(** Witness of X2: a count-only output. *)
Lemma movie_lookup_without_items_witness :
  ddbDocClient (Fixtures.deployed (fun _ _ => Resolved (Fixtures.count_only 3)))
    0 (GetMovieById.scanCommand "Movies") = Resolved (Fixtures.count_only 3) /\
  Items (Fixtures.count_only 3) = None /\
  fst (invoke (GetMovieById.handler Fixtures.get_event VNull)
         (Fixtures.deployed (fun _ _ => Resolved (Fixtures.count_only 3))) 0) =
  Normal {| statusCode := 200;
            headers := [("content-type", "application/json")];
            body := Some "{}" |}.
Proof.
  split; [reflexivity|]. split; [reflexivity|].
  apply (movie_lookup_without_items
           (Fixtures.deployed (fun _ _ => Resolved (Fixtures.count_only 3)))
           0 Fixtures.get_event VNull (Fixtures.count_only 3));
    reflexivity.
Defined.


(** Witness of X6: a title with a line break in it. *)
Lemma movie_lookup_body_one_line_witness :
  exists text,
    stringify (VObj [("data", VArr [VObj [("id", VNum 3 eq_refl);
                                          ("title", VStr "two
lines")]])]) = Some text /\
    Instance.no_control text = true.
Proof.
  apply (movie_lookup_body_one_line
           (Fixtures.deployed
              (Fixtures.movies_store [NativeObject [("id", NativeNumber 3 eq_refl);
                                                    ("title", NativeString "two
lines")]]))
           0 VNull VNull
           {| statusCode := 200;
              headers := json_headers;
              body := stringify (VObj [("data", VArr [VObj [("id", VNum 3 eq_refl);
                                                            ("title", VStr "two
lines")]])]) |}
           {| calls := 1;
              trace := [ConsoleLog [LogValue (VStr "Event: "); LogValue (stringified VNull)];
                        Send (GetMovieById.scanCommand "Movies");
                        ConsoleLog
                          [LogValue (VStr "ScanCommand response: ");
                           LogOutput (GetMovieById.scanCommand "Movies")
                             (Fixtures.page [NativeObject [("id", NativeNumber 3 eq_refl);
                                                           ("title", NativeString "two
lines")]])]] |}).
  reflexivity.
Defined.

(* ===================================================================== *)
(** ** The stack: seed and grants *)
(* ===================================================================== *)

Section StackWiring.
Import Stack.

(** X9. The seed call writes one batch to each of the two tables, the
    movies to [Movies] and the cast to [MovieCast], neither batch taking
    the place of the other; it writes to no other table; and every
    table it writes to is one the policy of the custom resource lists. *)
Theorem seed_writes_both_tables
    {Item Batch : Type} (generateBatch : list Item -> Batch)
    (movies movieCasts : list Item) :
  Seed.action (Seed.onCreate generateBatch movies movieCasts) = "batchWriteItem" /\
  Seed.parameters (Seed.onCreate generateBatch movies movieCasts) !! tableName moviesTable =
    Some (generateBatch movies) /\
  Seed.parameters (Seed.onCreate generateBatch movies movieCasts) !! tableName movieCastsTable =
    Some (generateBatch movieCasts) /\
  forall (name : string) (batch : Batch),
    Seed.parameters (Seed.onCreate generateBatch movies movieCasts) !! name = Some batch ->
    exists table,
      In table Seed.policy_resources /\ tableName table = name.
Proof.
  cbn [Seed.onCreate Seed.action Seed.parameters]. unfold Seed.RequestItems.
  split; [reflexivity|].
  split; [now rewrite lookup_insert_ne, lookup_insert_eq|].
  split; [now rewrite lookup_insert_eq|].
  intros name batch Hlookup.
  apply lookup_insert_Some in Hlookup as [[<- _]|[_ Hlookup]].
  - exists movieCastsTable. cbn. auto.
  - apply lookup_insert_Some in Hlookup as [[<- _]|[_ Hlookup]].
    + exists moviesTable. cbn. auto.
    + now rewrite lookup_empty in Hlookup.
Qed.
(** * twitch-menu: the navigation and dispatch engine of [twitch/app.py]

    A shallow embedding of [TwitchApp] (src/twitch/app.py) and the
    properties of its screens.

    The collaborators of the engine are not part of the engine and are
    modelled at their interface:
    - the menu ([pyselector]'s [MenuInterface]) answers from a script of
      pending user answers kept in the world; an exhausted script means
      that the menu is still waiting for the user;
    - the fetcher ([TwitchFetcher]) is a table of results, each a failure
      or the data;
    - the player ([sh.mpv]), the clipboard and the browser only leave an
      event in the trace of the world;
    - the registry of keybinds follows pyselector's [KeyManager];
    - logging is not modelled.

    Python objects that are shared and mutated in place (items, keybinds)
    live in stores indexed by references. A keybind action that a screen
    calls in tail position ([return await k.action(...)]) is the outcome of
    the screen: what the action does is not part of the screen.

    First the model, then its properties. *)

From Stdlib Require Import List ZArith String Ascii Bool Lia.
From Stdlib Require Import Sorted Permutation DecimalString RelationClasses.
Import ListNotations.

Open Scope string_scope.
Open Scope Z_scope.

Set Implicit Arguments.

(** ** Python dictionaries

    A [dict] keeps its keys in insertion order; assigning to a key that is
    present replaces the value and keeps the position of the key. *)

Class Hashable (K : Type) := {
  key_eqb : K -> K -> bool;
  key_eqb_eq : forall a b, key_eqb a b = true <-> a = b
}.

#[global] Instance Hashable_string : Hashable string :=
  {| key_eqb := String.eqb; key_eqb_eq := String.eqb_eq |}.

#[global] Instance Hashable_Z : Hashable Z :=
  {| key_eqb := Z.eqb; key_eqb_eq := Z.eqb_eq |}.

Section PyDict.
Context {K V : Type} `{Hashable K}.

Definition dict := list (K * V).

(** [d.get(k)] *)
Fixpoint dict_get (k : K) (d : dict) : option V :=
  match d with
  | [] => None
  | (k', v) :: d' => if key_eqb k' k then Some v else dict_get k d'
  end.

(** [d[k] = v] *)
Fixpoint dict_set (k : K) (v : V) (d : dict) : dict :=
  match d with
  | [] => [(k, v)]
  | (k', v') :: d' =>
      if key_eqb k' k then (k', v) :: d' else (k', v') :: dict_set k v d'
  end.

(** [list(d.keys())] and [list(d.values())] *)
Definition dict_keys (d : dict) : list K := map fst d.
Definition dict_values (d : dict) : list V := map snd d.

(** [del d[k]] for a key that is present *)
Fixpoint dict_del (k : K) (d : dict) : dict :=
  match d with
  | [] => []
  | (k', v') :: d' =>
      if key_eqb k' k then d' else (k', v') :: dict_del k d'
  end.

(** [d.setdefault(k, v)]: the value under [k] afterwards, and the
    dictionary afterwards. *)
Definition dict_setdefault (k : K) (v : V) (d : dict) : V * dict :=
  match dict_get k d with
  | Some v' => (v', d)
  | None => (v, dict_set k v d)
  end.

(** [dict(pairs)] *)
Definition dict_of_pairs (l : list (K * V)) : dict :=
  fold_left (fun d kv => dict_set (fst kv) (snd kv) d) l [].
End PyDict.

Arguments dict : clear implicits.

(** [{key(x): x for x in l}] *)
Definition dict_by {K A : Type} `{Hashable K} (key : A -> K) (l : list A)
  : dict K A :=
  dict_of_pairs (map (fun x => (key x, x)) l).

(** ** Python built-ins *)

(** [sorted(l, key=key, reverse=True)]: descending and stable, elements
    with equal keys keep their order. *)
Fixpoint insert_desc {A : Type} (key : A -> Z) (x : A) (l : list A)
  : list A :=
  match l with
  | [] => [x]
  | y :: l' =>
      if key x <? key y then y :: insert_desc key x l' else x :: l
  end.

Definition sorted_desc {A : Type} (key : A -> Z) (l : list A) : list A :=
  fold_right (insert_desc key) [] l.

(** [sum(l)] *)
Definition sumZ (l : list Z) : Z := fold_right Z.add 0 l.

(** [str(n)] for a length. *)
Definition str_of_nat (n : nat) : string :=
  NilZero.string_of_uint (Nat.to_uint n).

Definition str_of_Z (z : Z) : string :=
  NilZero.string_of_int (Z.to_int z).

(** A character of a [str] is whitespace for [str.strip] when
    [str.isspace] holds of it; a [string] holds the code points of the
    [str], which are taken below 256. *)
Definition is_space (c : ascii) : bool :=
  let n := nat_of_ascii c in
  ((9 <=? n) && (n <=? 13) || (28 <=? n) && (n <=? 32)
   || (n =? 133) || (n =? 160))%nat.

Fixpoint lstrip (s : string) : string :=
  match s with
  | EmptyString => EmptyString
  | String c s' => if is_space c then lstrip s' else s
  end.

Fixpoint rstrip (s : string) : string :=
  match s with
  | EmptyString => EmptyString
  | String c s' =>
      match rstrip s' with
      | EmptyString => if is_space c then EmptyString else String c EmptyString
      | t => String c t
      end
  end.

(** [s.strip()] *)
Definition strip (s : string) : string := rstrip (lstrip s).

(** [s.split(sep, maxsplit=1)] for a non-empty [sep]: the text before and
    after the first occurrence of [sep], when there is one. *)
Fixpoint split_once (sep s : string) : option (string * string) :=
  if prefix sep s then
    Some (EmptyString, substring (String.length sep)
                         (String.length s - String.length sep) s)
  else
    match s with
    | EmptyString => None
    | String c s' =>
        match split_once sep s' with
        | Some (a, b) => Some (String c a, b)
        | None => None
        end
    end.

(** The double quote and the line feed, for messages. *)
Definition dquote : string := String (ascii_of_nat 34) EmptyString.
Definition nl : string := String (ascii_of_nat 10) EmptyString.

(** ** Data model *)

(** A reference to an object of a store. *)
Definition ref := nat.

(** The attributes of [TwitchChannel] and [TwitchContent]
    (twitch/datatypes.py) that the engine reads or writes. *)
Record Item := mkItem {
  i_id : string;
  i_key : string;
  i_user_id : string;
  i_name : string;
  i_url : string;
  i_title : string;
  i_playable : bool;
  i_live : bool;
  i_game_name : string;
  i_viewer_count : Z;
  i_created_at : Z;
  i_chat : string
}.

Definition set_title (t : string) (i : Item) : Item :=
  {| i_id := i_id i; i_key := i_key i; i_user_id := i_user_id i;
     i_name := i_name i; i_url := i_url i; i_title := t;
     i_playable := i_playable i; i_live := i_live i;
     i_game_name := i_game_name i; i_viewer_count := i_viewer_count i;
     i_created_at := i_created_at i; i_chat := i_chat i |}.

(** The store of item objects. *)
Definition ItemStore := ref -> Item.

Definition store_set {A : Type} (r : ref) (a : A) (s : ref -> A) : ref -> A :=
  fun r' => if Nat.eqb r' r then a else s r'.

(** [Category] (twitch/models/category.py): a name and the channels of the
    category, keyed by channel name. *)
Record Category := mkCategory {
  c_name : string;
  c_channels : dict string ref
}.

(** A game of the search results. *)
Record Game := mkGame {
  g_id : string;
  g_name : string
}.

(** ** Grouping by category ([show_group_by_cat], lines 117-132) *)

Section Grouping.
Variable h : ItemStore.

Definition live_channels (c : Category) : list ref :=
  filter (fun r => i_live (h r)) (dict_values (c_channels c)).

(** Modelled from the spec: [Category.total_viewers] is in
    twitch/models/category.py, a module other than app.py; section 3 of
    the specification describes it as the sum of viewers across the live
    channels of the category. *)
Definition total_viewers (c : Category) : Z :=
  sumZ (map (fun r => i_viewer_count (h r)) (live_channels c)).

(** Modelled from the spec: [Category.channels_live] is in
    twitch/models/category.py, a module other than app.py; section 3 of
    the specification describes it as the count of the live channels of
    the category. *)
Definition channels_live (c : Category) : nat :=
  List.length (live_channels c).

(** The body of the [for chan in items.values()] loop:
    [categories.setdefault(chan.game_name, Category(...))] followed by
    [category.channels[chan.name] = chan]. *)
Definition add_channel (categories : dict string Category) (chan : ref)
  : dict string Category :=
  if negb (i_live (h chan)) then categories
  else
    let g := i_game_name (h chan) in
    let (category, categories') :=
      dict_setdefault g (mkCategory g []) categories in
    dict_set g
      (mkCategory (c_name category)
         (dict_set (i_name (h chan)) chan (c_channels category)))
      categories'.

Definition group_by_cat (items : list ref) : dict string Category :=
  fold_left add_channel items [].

_ _ _ _ _ _ _

▶ [What to work on]:
Scan the lines above for "calls in tail" and for "(** [list(d.keys())] and". Repeat exactly the line holding each of them and every line in between.

▶ [Exercise result]:
    calls in tail position ([return await k.action(...)]) is the outcome of
    the screen: what the action does is not part of the screen.

    First the model, then its properties. *)

From Stdlib Require Import List ZArith String Ascii Bool Lia.
From Stdlib Require Import Sorted Permutation DecimalString RelationClasses.
Import ListNotations.

Open Scope string_scope.
Open Scope Z_scope.

Set Implicit Arguments.

(** ** Python dictionaries

    A [dict] keeps its keys in insertion order; assigning to a key that is
    present replaces the value and keeps the position of the key. *)

Class Hashable (K : Type) := {
  key_eqb : K -> K -> bool;
  key_eqb_eq : forall a b, key_eqb a b = true <-> a = b
}.

#[global] Instance Hashable_string : Hashable string :=
  {| key_eqb := String.eqb; key_eqb_eq := String.eqb_eq |}.

#[global] Instance Hashable_Z : Hashable Z :=
  {| key_eqb := Z.eqb; key_eqb_eq := Z.eqb_eq |}.

Section PyDict.
Context {K V : Type} `{Hashable K}.

Definition dict := list (K * V).

(** [d.get(k)] *)
Fixpoint dict_get (k : K) (d : dict) : option V :=
  match d with
  | [] => None
  | (k', v) :: d' => if key_eqb k' k then Some v else dict_get k d'
  end.

(** [d[k] = v] *)
Fixpoint dict_set (k : K) (v : V) (d : dict) : dict :=
  match d with
  | [] => [(k, v)]
  | (k', v') :: d' =>
      if key_eqb k' k then (k', v) :: d' else (k', v') :: dict_set k v d'
  end.

(** [list(d.keys())] and [list(d.values())] *)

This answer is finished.